1:1 with Chomebooks at Leyden: Week 1

I've been trying to get myself in as many classrooms as possible this week, talking to teachers and observing them in action with students. It's been nothing short of amazing. Every teacher I have seen is running with the new tools their students have access to. Some are running at  at different paces than others, but that's OK. Every teacher I have spoken to is excited about working with the new tools and learning new ways to engage students. Students....well, you know. They've been off and running for a while.

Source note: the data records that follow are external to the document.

(* ===== verification/CatalogStore.v ===== *)
(** * The catalog

    [CatalogStore] of src/src/catalog/store.rs and legacy.rs: databases, schemas,
    tables, indexes and views as documents in the key-value store, with a name entry
    that leads to the identifier and an identifier entry that holds the document.

    An operation is a computation of [Cat]: it reads and writes the store, and what it
    wrote before an error stays written.  The store is any implementation of
    [KvStoreApi]; [does] reasons about a computation by the rows of the store alone. *)

From stdpp Require Import pretty sorting.
From S2P Require Import Prelude BTree Types Text Mode DataTypes LegacyCodec KvStore Stores Heap Json Catalog.

(** ** Computations on the store *)

Definition Cat (W A : Type) : Type := W -> PgWireResult A * W.

#[export] Instance cat_ret W : MRet (Cat W) := fun A a w => (Ok a, w).
#[export] Instance cat_bind W : MBind (Cat W) := fun A B k m w =>
  match m w with
  | (Ok a, w) => k a w
  | (Err e, w) => (Err e, w)
  | (Panic, w) => (Panic, w)
  | (OutOfFuel, w) => (OutOfFuel, w)
  end.

Definition cat_lift {W A} (r : PgWireResult A) : Cat W A := fun w => (r, w).
Definition cat_fail {W A} (code message : string) : Cat W A := cat_lift (user_error code message).

Section Operations.
Context {W T : Type} `{KvStoreApi W T, SerdeJson}.

(** [self.store.get(..)], [put], [delete], [scan_prefix], an error with code XX000. *)
Definition cat_get (k : key) : Cat W (option (list byte)) := fun w => (coded "XX000" (ks_get w k), w).
Definition cat_changes (f : W -> result string W) : Cat W unit := fun w =>
  match f w with
  | Ok w' => (Ok tt, w')
  | r => (coded "XX000" (r ≫= fun _ => Ok tt), w)
  end.
Definition cat_put (k : key) (v : list byte) : Cat W unit := cat_changes (ks_put k v).
Definition cat_delete (k : key) : Cat W unit := cat_changes (ks_delete k).
Definition cat_scan_prefix (p : key) : Cat W (list kvrow) := fun w => (coded "XX000" (ks_scan_prefix w p), w).

(** ** Identifiers and documents (legacy.rs) *)

(** [allocate_id]; the sum wraps in a release build. *)
Definition allocate_id (k : key) : Cat W Z :=
  current ← cat_get k;
  let id := match current with
            | Some bytes => if (length bytes =? 4)%nat then from_be bytes else 1
            | None => 1
            end in
  _ ← cat_put k (to_be 4 (id + 1));
  mret id.

Definition decode_u32 (bytes : list byte) (field : string) : PgWireResult Z :=
  if (length bytes =? 4)%nat then Ok (from_be bytes)
  else user_error "XX000" ("catalog " +:+ field +:+ " is malformed").

Definition write_database (d : DatabaseCatalog) : Cat W unit :=
  payload ← cat_lift (encode_database_catalog d);
  _ ← cat_put (database_by_id_key (db_id d)) payload;
  cat_put (database_by_name_key (db_name d)) (to_be 4 (db_id d)).

Definition write_schema (s : SchemaCatalog) : Cat W unit :=
  payload ← cat_lift (encode_schema_catalog s);
  _ ← cat_put (schema_by_id_key (sc_id s)) payload;
  cat_put (schema_by_name_key (sc_database_id s) (sc_name s)) (to_be 4 (sc_id s)).

Definition write_index (i : IndexCatalog) : Cat W unit :=
  payload ← cat_lift (encode_index_catalog i);
  _ ← cat_put (index_by_id_key (ix_id i)) payload;
  _ ← cat_put (index_by_name_key (ix_database_id i) (ix_schema_id i) (ix_name i)) (to_be 4 (ix_id i));
  cat_put (index_by_table_key (ix_table_id i) (ix_id i)) (to_be 4 (ix_id i)).

Definition write_view (v : ViewCatalog) : Cat W unit :=
  payload ← cat_lift (encode_view_catalog v);
  _ ← cat_put (view_by_id_key (vw_id v)) payload;
  cat_put (view_by_name_key (vw_database_id v) (vw_schema_id v) (vw_name v)) (to_be 4 (vw_id v)).

Definition drop_index_by_id (i : IndexCatalog) : Cat W unit :=
  _ ← cat_delete (index_by_id_key (ix_id i));
  _ ← cat_delete (index_by_name_key (ix_database_id i) (ix_schema_id i) (ix_name i));
  cat_delete (index_by_table_key (ix_table_id i) (ix_id i)).

(** ** Bootstrap *)

Definition ensure_bootstrap : Cat W unit :=
  existing ← cat_get (database_by_name_key DEFAULT_DATABASE_NAME);
  match existing with
  | Some _ => mret tt
  | None =>
      _ ← cat_put NEXT_DATABASE_ID_KEY (to_be 4 2);
      _ ← cat_put NEXT_SCHEMA_ID_KEY (to_be 4 2);
      _ ← cat_put NEXT_TABLE_ID_KEY (to_be 4 1);
      _ ← cat_put NEXT_INDEX_ID_KEY (to_be 4 1);
      _ ← cat_put NEXT_VIEW_ID_KEY (to_be 4 1);
      _ ← write_database {| db_id := 1; db_name := DEFAULT_DATABASE_NAME |};
      write_schema {| sc_id := 1; sc_database_id := 1; sc_name := DEFAULT_SCHEMA_NAME |}
  end.

Context (utf8_error : list byte -> string).

Definition compat_mode : Cat W (option GatewayMode) :=
  bytes ← cat_get COMPAT_MODE_KEY;
  match bytes with
  | None => mret None
  | Some bytes =>
      value ← cat_lift (match from_utf8 bytes with
                        | Some value => Ok value
                        | None => user_error "XX000" ("catalog compat mode is malformed: " +:+ utf8_error bytes)
                        end);
      match parse_mode value with
      | Some mode => mret (Some mode)
      | None => cat_fail "XX000" ("catalog compat mode '" +:+ value +:+ "' is not supported")
      end
  end.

What we have always said is that no matter how many tech tools, tips, or tricks we throw out there, if all teachers can't count on the technology every day and if all students can't benefit, the use of technology can never be transformative. To quote Chris Lehmann again, principal of the Science Leadership Academy in Philadelphia, technology has to be like oxygen: ubiquitous, necessary, and invisible.

On a semi-related note, I was at Costco over the weekend and was surprised to see Sir Ken Robinson on the cover of The Costco Connection, the free publication dubbed "the lifestyle magazine for Costco members." In between ads for Kirkland brand glucosamine supplements and gallon-size jugs of Dove body lotion, Sir Ken gives a typically fantastic interview. I just wish every Costco customer would take the time to read the article. You can read it here, even if you're not a member.

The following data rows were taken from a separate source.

Lemma wp_put (k : key) (v : list byte) (M : kvmap) (Q : PgWireResult unit -> kvmap -> Prop) : Q (Ok tt) (<[k := v]> M) -> wp (cat_put k v) M Q.
Proof.
  intros HQ. exists (Ok tt), (<[k := v]> M). split; [done|]. intros w Hw.
  destruct (law_ks_put k v w) as (w' & E & Hw'). exists w'. unfold cat_put, cat_changes. rewrite E.
  split; [done|]. by rewrite Hw', Hw.
Qed.

Lemma wp_delete (k : key) (M : kvmap) (Q : PgWireResult unit -> kvmap -> Prop) : Q (Ok tt) (delete k M) -> wp (cat_delete k) M Q.
Proof.
  intros HQ. exists (Ok tt), (delete k M). split; [done|]. intros w Hw.
  destruct (law_ks_delete k w) as (w' & E & Hw'). exists w'. unfold cat_delete, cat_changes. rewrite E.
  split; [done|]. by rewrite Hw', Hw.
Qed.

Lemma wp_scan (p : key) (M : kvmap) (Q : PgWireResult (list kvrow) -> kvmap -> Prop) :
  Q (Ok (store_scan_prefix M p)) M -> wp (cat_scan_prefix p) M Q.
Proof.
  intros HQ. exists (Ok (store_scan_prefix M p)), M. split; [done|]. intros w Hw. exists w. split; [|done].
  unfold cat_scan_prefix. by rewrite law_ks_scan_prefix, Hw.
Qed.

(** A loop over a list keeps an invariant of the rows. *)
Lemma wp_fold {A B : Type} (f : B -> A -> Cat W B) (P : kvmap -> Prop) (l : list A) : forall b (M : kvmap),
  (forall b a (M : kvmap), a ∈ l -> P M -> wp (f b a) M (fun r M' => settles r /\ P M')) ->
  P M -> wp (fold_m f b l) M (fun r M' => settles r /\ P M').
Proof.
  induction l as [|a l IH]; intros b M Hf HP; cbn [fold_m]; [by apply wp_ret|].
  apply wp_bind. eapply wp_mono; [apply Hf; [constructor|done]|]. intros r M' [Hr HP'].
  destruct r as [b'| | |]; [|done..]. apply IH; [|done]. intros b2 a2 M2 Ha2. apply Hf. by constructor.
Qed.

(** Reads only: the result, and the rows as they were. *)
Lemma wp_map_read {A B : Type} (f : A -> Cat W B) (R : A -> B -> Prop) (M : kvmap) (l : list A) :
  (forall a, a ∈ l -> forall Q : PgWireResult B -> kvmap -> Prop,
    (forall b, R a b -> Q (Ok b) M) -> wp (f a) M Q) ->
  forall Q : PgWireResult (list B) -> kvmap -> Prop,
  (forall bs, Forall2 R l bs -> Q (Ok bs) M) -> wp (map_m f l) M Q.
Proof.
  induction l as [|a l IH]; intros Hf Q HQ; cbn [map_m]; [by apply wp_ret, HQ|].
  apply wp_bind, Hf; [constructor|]. intros b Hb. apply wp_bind, IH; [intros a' Ha'; apply Hf; by constructor|].
  intros bs Hbs. apply wp_ret, HQ. by constructor.
Qed.

Lemma wp_allocate (k : key) (c : Z) (M : kvmap) (Q : PgWireResult Z -> kvmap -> Prop) : in_unsigned 32 c ->
  M !! k = Some (to_be 4 c) -> Q (Ok c) (<[k := to_be 4 (c + 1)]> M) -> wp (allocate_id k) M Q.
Proof.
  intros Hc Hk HQ. unfold allocate_id. apply wp_bind, wp_get. rewrite Hk.
  assert (from_be (to_be 4 c) = c) as E. { rewrite from_be_to_be. apply Z.mod_small. exact Hc. }
  rewrite length_to_be, E. cbn [Nat.eqb]. apply wp_bind, wp_put. by apply wp_ret.
Qed.
End Wp.

(** ** Keys *)

(** The two texts differ where both have a byte. *)
Fixpoint diverge (a b : list byte) : bool :=
  match a, b with
  | x :: a, y :: b => if decide (x = y) then diverge a b else true
  | _, _ => false
  end.

Lemma diverge_ne a : forall b r s, diverge a b = true -> a ++ r <> b ++ s.
Proof.
  induction a as [|x a IH]; intros [|y b] r s; try done. cbn [diverge app].
  case_decide as Hxy; intros Hd E; injection E as Ex E; [by apply (IH b r s)|done].
Qed.

Lemma digits_slash (d1 d2 a b : list byte) : forallb is_digit d1 = true -> forallb is_digit d2 = true ->
  d1 ++ x2f :: a = d2 ++ x2f :: b -> d1 = d2 /\ a = b.
Proof.
  revert d2. induction d1 as [|x d1 IH]; intros [|y d2]; cbn; intros H1 H2 E.
  - by injection E.
  - by injection E as <- E.
  - by injection E as -> E.
  - injection E as <- E. apply andb_true_iff in H1 as [_ H1], H2 as [_ H2].
    destruct (IH d2 H1 H2 E) as [-> ->]. done.
Qed.

Lemma pretty_inj z1 z2 : 0 <= z1 -> 0 <= z2 -> as_bytes (pretty z1) = as_bytes (pretty z2) -> z1 = z2.
Proof. intros _ _ E. apply (inj pretty). by rewrite <- (of_as_bytes (pretty z1)), E, of_as_bytes. Qed.

Lemma scoped_name_inj d1 s1 n1 d2 s2 n2 : in_unsigned 32 d1 -> in_unsigned 32 d2 -> in_unsigned 32 s1 ->
  in_unsigned 32 s2 -> scoped_name d1 s1 n1 = scoped_name d2 s2 n2 -> d1 = d2 /\ s1 = s2 /\ n1 = n2.
Proof.
  unfold in_unsigned. intros Hd1 Hd2 Hs1 Hs2 E. unfold scoped_name in E.
  destruct (pretty_digits d1) as [D1 _]; [lia|]. destruct (pretty_digits d2) as [D2 _]; [lia|].
  destruct (pretty_digits s1) as [S1 _]; [lia|]. destruct (pretty_digits s2) as [S2 _]; [lia|].
  apply digits_slash in E as [Ed E]; [|done..]. apply digits_slash in E as [Es En]; [|done..].
  apply pretty_inj in Ed; [|lia..]. apply pretty_inj in Es; [|lia..].
  repeat split; [done..|]. by rewrite <- (of_as_bytes n1), En, of_as_bytes.
Qed.

Lemma id_bytes_inj a b : in_unsigned 32 a -> in_unsigned 32 b -> to_be 4 a = to_be 4 b -> a = b.
Proof. apply (to_be_inj 4). Qed.

(** ** Families of objects *)

(** One kind of object: its identifier and name key, and its document. *)
Record Family : Type := {
  fam_object : Type;
  fam_id : fam_object -> Z;
  fam_name : fam_object -> list byte;
  fam_id_prefix : key;
  fam_name_prefix : key;
  fam_wf : fam_object -> Prop;
  fam_encode : fam_object -> PgWireResult (list byte);
  fam_decode : list byte -> PgWireResult fam_object;
}.

Class FamilyLaws (F : Family) : Prop := {
  fam_wf_id : forall o, fam_wf F o -> in_unsigned 32 (fam_id F o);
  fam_roundtrip : forall o, fam_wf F o -> exists b, fam_encode F o = Ok b /\ fam_decode F b = Ok o;
  fam_apart : diverge (fam_id_prefix F) (fam_name_prefix F) = true;
}.

Definition fam_id_key (F : Family) (id : Z) : key := fam_id_prefix F ++ as_bytes (pretty id).
Definition fam_name_key (F : Family) (name : list byte) : key := fam_name_prefix F ++ name.

Section Families.
Context (F : Family) `{!FamilyLaws F}.
Implicit Type o : fam_object F.

(** [o] is in the catalog: its document and its name entry are there. *)
Definition member (M : kvmap) o : Prop :=
  fam_wf F o /\ (exists b, fam_encode F o = Ok b /\ M !! fam_id_key F (fam_id F o) = Some b) /\
  M !! fam_name_key F (fam_name F o) = Some (to_be 4 (fam_id F o)).

(** Documents and name entries are those of the members, whose identifiers are below
    the counter. *)
Definition family_ok (M : kvmap) (next : Z) : Prop :=
  (forall k v, M !! (fam_id_prefix F ++ k) = Some v ->
    exists o, member M o /\ k = as_bytes (pretty (fam_id F o)) /\ 1 <= fam_id F o < next) /\
  (forall n v, M !! fam_name_key F n = Some v -> exists o, member M o /\ n = fam_name F o).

So what does this have to do with us?  Here's an excerpt from the article that made me think to myself: "Self, we're doing it right." If you've never heard Ken Robinson speak, you should read the following quote as it were delivered by Michael Caine. I believe they're from the same area in England.

Ken Robinson on the cover of "The Costco Connection".
"New digital technologies make it perfectly possible to personalize the curriculum and the schedule, and the tools and applications that are now available make it easier than ever to change the nature of teaching and learning. I don't mean that technology is the answer to everything....But it is a game changer for why we're educating our children and for how we're doing it."

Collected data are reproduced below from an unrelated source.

(* ===== verification/CatalogOk.v ===== *)
(** * The catalog's invariant

    [catalog_ok]: the documents, name entries, table entries and counters of the
    catalog agree.  Every operation of [CatalogStore] keeps it, whatever its outcome
    (the only exception is dropping the default database, which restarts the
    counters: [dropping_default_reuses_ids]), so no lookup ever meets a name entry
    without its document and every identifier is given out once. *)

From stdpp Require Import pretty sorting.
From S2P Require Import Prelude BTree Float Types Values Text Mode DataTypes LegacyCodec KvStore Stores Heap Json.
From S2P Require Import Catalog CatalogStore CatalogLogic.

(** ** Telling keys apart *)

Lemma diverge_ne_l a b s : diverge a b = true -> a <> b ++ s.
Proof. intros Hd. rewrite <- (app_nil_r a). by apply diverge_ne. Qed.
Lemma diverge_ne_r a b r : diverge a b = true -> a ++ r <> b.
Proof. intros Hd. rewrite <- (app_nil_r b). by apply diverge_ne. Qed.
Lemma diverge_ne_2 a b : diverge a b = true -> a <> b.
Proof. intros Hd. rewrite <- (app_nil_r a), <- (app_nil_r b). by apply diverge_ne. Qed.

Lemma outside_const F k : diverge (fam_id_prefix F) k = true -> diverge (fam_name_prefix F) k = true -> outside F k.
Proof. intros Hi Hn r. split; by apply diverge_ne_r. Qed.

(** Keys whose literal parts differ. *)
Ltac key_ne :=
  first [ refine (diverge_ne _ _ _ _ _); vm_compute; reflexivity
        | refine (diverge_ne_l _ _ _ _); vm_compute; reflexivity
        | refine (diverge_ne_r _ _ _ _); vm_compute; reflexivity
        | refine (diverge_ne_2 _ _ _); vm_compute; reflexivity ].
Ltac outside_key :=
  first [ refine (outside_lit _ _ _ _ _); vm_compute; reflexivity
        | refine (outside_const _ _ _ _); vm_compute; reflexivity ].

(** Lookups of, and agreement on, keys that the writes did not touch. *)
Ltac lookup_other :=
  repeat first [ rewrite lookup_insert_ne by key_ne | rewrite lookup_delete_ne by key_ne ]; try reflexivity.
Ltac agree_other :=
  repeat first [ apply agree_refl | apply agree_insert; [outside_key|] | apply agree_delete; [outside_key|] ].

(** ** The invariant *)

(** The entry of an index under its table; [rest] is the index's identifier. *)
Definition by_table_entry (table_id : Z) (rest : list byte) : key :=
  as_bytes "__catalog__/indexes/by-table/" ++ as_bytes (pretty table_id) ++ x2f :: rest.

Lemma index_by_table_entry table_id rest : index_by_table_prefix table_id ++ rest = by_table_entry table_id rest.
Proof. unfold index_by_table_prefix, by_table_entry. by rewrite <- !app_assoc. Qed.

Lemma by_table_entry_inj t1 r1 t2 r2 : in_unsigned 32 t1 -> in_unsigned 32 t2 ->
  by_table_entry t1 r1 = by_table_entry t2 r2 -> t1 = t2 /\ r1 = r2.
Proof.
  unfold in_unsigned. intros H1 H2 E. unfold by_table_entry in E. apply app_inv_head in E.
  destruct (pretty_digits t1) as [D1 _]; [lia|]. destruct (pretty_digits t2) as [D2 _]; [lia|].
  apply digits_slash in E as [E ->]; [|done..]. apply pretty_inj in E; [done|lia..].
Qed.

Section Invariant.
Context {W T : Type} `{KvStoreLaws W T, SerdeJsonLaws}.
Implicit Types (n : Z) (M : kvmap).

(** A family and its counter, which is at most [n]. *)
Definition family_at (F : Family) (next_key : key) (n : Z) (M : kvmap) : Prop :=
  exists c, M !! next_key = Some (to_be 4 c) /\ 1 <= c <= n /\ family_ok F M c.

Definition by_table_ok (M : kvmap) : Prop := forall t rest v, in_unsigned 32 t ->
  M !! by_table_entry t rest = Some v <->
  exists i, member indexes M i /\ ix_table_id i = t /\ rest = as_bytes (pretty (ix_id i)) /\ v = to_be 4 (ix_id i).

Record catalog_ok (n : Z) (M : kvmap) : Prop := {
  ok_default : is_Some (M !! database_by_name_key DEFAULT_DATABASE_NAME);
  ok_databases : family_at databases NEXT_DATABASE_ID_KEY n M;
  ok_schemas : family_at schemas NEXT_SCHEMA_ID_KEY n M;
  ok_views : family_at views NEXT_VIEW_ID_KEY n M;
  ok_indexes : family_at indexes NEXT_INDEX_ID_KEY n M;
  ok_table_counter : exists c, M !! NEXT_TABLE_ID_KEY = Some (to_be 4 c) /\ 1 <= c <= n;
  ok_by_table : by_table_ok M;
  ok_schema_databases : exists c, M !! NEXT_DATABASE_ID_KEY = Some (to_be 4 c) /\ 1 <= c <= n /\
    forall s, member schemas M s -> sc_database_id s < c;
}.

Lemma family_at_frame F next_key n n' M M' : agree F M M' -> M' !! next_key = M !! next_key -> n <= n' ->
  family_at F next_key n M -> family_at F next_key n' M'.
Proof.
  intros Ha Hk Hn (c & Hc & Hr & Hf). exists c. rewrite Hk. split; [done|]. split; [lia|].
  by apply (family_agree F M).
Qed.

Lemma by_table_frame M M' : agree indexes M M' ->
  (forall t rest, M' !! by_table_entry t rest = M !! by_table_entry t rest) -> by_table_ok M -> by_table_ok M'.
Proof.
  intros Ha Hb Hok t rest v Ht. rewrite Hb, (Hok t rest v Ht).
  by setoid_rewrite (member_agree indexes M M' _ Ha).
Qed.

(** The databases that schemas belong to were given out. *)
Definition schema_databases (n : Z) (M : kvmap) : Prop :=
  exists c, M !! NEXT_DATABASE_ID_KEY = Some (to_be 4 c) /\ 1 <= c <= n /\
    forall s, member schemas M s -> sc_database_id s < c.

Lemma schema_databases_frame n n' M M' : agree schemas M M' ->
  M' !! NEXT_DATABASE_ID_KEY = M !! NEXT_DATABASE_ID_KEY -> n <= n' ->
  schema_databases n M -> schema_databases n' M'.
Proof.
  intros Ha Hk Hn (c & Hc & Hr & Hs). exists c. rewrite Hk. split; [done|]. split; [lia|].
  intros s Hm. apply Hs. by apply (member_agree schemas M M').
Qed.

Lemma catalog_ok_mono n n' M : n <= n' -> catalog_ok n M -> catalog_ok n' M.
Proof.
  intros Hn [Hd Hdb Hs Hv Hi (c & Hc & Hr) Hb Hsd].
  split; try (eapply family_at_frame; [apply agree_refl|done|exact Hn|done]); try done.
  - exists c. split; [done|lia].
  - by apply (schema_databases_frame n n' M).
Qed.

(** The parts of the invariant that a few writes leave alone. *)
Ltac catalog_parts n :=
  match goal with
  | Hok : catalog_ok n ?M |- catalog_ok _ _ =>
      pose proof Hok as [Pdefault Pdatabases Pschemas Pviews Pindexes (counter & Pcounter & Prange) Pentries Powners]; split;
      [ try solve [lookup_other; exact Pdefault]
      | try solve [apply (family_at_frame _ _ n _ M); [agree_other|lookup_other|lia|exact Pdatabases]]
      | try solve [apply (family_at_frame _ _ n _ M); [agree_other|lookup_other|lia|exact Pschemas]]
      | try solve [apply (family_at_frame _ _ n _ M); [agree_other|lookup_other|lia|exact Pviews]]
      | try solve [apply (family_at_frame _ _ n _ M); [agree_other|lookup_other|lia|exact Pindexes]]
      | try solve [exists counter; split; [lookup_other; exact Pcounter|lia]]
      | try solve [apply (by_table_frame M); [agree_other|intros; lookup_other|exact Pentries]]
      | try solve [apply (schema_databases_frame n _ M); [agree_other|lookup_other|lia|exact Powners]] ];
      clear Pdefault Pdatabases Pschemas Pviews Pindexes Pcounter Prange counter Pentries Powners
  end.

The big change, I believe, has to be from seeing education as a mechanical or industrial process to seeing it much more as a human and organic one. Gardeners know that they can't make plants grow. Plants grow themselves. Gardners provide the right conditions for that to happen. Good gardeners understand those conditions. Running a school or teaching a class or raising a family is much more like gardening than [like] engineering. 

It's about providing the best conditions for growth and development. And if we get that right we'll see an abundant harvest of talent, commitment, imagination and creativity in all of our children and in all of our schools."

I believe what we have now is what we've always hoped for: the conditions for technology to be a transformative force in our school. Tools and techniques are now being discussed at a viral rate - by teachers and students. As I mentioned at the opening of school faculty meeting, the conditions are right. We still have lots of learning to do and plenty of challenges ahead, but we are off to a fantastic start.